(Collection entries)
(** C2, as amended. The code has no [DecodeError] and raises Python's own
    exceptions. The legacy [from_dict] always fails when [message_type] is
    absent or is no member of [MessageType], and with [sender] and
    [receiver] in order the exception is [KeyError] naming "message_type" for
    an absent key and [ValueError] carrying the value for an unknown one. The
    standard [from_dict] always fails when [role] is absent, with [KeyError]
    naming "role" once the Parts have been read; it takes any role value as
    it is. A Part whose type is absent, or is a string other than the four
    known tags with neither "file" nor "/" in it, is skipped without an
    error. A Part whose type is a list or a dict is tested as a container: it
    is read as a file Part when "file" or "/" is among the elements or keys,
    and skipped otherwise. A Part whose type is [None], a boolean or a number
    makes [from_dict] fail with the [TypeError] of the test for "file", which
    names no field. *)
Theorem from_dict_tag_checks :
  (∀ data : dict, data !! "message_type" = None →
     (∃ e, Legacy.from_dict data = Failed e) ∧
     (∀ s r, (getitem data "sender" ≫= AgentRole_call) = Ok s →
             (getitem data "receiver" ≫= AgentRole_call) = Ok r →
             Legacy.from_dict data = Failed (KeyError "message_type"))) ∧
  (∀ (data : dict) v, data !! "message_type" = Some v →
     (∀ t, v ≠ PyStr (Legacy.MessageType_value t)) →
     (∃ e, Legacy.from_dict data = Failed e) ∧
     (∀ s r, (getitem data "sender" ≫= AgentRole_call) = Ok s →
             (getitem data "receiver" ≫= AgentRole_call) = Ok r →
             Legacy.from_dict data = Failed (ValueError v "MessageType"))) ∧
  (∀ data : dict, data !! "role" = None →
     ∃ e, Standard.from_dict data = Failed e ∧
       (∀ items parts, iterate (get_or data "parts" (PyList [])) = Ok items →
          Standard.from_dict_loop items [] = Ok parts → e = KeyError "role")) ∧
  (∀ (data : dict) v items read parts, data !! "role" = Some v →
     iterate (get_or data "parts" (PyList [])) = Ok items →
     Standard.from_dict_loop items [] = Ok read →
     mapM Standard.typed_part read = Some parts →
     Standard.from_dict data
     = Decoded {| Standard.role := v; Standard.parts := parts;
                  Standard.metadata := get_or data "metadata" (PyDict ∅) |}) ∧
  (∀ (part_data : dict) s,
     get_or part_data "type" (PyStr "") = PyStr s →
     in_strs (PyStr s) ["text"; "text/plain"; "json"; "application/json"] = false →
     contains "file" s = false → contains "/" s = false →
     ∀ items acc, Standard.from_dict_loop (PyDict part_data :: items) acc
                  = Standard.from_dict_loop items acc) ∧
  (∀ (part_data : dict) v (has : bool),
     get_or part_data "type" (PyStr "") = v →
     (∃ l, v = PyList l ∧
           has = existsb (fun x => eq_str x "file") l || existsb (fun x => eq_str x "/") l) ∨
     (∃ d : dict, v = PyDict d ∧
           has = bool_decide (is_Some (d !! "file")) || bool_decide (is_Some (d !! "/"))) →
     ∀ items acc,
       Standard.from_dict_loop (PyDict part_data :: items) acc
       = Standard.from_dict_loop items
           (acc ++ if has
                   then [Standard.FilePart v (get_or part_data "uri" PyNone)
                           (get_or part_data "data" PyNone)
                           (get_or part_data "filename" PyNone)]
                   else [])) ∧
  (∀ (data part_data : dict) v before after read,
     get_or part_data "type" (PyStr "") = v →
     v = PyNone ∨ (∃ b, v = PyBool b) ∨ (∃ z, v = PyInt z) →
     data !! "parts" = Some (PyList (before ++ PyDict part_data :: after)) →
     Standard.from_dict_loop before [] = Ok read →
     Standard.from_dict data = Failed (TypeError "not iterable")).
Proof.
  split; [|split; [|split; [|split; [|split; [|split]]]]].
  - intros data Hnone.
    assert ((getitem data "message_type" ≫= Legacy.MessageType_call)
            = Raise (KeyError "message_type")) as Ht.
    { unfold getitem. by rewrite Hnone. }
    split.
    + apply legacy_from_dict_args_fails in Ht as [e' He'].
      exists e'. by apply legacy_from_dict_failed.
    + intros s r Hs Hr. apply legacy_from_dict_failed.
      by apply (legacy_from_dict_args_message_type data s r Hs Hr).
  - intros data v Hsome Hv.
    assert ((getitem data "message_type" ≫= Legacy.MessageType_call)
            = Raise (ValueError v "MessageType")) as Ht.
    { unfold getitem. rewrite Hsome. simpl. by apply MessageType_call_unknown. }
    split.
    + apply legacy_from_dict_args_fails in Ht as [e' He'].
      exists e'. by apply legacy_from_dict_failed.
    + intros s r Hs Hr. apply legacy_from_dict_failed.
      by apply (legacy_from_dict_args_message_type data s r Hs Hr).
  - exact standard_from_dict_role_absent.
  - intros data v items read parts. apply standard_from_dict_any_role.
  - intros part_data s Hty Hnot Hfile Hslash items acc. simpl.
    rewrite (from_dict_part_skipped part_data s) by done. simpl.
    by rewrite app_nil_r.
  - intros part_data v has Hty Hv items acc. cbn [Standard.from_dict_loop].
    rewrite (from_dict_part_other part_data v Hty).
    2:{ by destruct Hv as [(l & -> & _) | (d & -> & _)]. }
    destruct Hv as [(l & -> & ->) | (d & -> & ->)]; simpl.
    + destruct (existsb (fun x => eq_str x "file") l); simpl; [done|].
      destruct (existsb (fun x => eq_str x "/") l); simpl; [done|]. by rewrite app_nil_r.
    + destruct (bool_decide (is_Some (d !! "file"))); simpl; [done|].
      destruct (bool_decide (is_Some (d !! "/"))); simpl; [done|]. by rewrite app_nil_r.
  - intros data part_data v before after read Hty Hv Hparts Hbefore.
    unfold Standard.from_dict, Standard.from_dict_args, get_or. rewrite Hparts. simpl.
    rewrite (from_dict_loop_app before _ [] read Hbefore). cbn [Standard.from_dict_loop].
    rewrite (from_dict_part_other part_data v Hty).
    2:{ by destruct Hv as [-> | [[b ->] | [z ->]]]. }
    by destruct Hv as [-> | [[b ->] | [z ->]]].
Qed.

| Exercise requirements |
Tell how many lines of the records above contain "existsb", replying with the number only.

| Expected output |
3